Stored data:
►

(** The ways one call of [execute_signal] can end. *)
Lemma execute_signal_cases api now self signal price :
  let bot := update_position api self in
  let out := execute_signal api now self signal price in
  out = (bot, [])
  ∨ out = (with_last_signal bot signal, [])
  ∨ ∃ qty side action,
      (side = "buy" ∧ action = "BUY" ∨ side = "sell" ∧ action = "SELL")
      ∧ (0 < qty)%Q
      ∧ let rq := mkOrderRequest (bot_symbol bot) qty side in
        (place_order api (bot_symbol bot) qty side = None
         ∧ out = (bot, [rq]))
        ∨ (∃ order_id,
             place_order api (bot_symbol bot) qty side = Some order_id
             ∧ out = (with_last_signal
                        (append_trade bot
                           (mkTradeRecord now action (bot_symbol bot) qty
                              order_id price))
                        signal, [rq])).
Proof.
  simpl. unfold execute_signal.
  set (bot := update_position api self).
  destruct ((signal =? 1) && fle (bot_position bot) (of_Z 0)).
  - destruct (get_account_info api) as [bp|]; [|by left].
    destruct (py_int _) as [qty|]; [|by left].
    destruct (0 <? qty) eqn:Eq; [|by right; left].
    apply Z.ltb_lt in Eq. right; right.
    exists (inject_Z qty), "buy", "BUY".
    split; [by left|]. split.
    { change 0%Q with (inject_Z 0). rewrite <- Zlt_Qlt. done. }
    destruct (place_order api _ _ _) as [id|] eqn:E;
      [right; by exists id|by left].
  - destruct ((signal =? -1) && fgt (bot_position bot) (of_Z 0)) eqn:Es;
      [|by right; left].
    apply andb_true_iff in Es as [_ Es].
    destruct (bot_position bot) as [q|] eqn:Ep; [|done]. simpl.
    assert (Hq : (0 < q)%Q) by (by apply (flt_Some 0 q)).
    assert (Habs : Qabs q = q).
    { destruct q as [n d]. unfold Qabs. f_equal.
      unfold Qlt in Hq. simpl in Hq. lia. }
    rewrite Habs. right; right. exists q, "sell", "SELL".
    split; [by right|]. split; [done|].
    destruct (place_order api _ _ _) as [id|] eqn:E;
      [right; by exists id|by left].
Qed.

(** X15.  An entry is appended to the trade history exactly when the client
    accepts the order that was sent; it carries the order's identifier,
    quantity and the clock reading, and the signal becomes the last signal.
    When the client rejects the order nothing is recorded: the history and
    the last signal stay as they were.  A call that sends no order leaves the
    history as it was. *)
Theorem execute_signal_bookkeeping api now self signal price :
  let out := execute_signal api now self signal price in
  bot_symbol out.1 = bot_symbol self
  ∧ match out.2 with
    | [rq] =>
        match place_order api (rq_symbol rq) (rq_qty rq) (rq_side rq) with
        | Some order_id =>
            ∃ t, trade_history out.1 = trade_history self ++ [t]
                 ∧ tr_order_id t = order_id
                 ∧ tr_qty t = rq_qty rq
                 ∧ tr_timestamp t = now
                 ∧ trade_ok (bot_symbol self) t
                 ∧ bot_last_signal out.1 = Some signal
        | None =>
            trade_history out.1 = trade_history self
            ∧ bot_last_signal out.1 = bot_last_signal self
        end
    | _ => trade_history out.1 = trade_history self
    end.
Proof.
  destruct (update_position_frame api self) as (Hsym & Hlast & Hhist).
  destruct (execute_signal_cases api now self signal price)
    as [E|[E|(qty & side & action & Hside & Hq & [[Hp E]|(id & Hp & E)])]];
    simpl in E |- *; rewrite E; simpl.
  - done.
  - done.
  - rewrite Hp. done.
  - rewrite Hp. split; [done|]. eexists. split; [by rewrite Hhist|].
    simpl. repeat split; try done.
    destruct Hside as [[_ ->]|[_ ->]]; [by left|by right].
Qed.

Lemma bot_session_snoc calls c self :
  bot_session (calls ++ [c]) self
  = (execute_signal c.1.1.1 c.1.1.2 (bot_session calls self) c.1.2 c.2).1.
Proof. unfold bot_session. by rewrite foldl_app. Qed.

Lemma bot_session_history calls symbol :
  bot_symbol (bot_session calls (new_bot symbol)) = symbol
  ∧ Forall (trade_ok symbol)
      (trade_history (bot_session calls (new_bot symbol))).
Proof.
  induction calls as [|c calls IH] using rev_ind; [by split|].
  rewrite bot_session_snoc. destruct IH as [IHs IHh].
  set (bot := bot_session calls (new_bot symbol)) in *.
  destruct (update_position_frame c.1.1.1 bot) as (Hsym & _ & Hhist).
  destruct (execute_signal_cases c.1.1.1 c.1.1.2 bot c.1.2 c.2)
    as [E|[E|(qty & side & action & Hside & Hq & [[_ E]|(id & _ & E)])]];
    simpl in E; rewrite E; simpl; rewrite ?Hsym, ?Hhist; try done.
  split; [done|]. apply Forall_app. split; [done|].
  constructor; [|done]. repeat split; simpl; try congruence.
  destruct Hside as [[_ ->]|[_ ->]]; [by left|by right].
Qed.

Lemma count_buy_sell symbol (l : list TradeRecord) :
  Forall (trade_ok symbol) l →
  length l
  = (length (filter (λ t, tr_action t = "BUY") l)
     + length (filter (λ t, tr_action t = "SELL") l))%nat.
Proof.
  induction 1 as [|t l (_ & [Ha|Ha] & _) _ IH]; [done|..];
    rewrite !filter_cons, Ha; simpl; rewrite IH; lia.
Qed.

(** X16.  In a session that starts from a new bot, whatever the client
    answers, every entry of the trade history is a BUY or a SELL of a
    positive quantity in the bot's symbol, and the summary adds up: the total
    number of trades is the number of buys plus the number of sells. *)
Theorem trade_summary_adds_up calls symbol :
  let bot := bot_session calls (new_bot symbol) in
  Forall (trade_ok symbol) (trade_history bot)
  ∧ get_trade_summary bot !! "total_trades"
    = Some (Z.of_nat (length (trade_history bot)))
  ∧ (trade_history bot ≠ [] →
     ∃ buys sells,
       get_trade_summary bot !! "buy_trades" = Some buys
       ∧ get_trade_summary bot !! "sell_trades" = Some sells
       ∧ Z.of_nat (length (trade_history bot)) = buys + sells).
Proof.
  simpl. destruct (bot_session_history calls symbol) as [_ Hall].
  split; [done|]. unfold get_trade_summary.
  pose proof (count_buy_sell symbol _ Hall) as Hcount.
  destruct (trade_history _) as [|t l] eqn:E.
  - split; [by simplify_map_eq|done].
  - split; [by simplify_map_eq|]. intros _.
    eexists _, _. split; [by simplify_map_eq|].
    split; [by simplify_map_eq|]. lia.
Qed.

◄

Task objective: Go through the entries and copy every line that has "eexists".

Your solution:
  - rewrite Hp. split; [done|]. eexists. split; [by rewrite Hhist|].
    eexists _, _. split; [by simplify_map_eq|].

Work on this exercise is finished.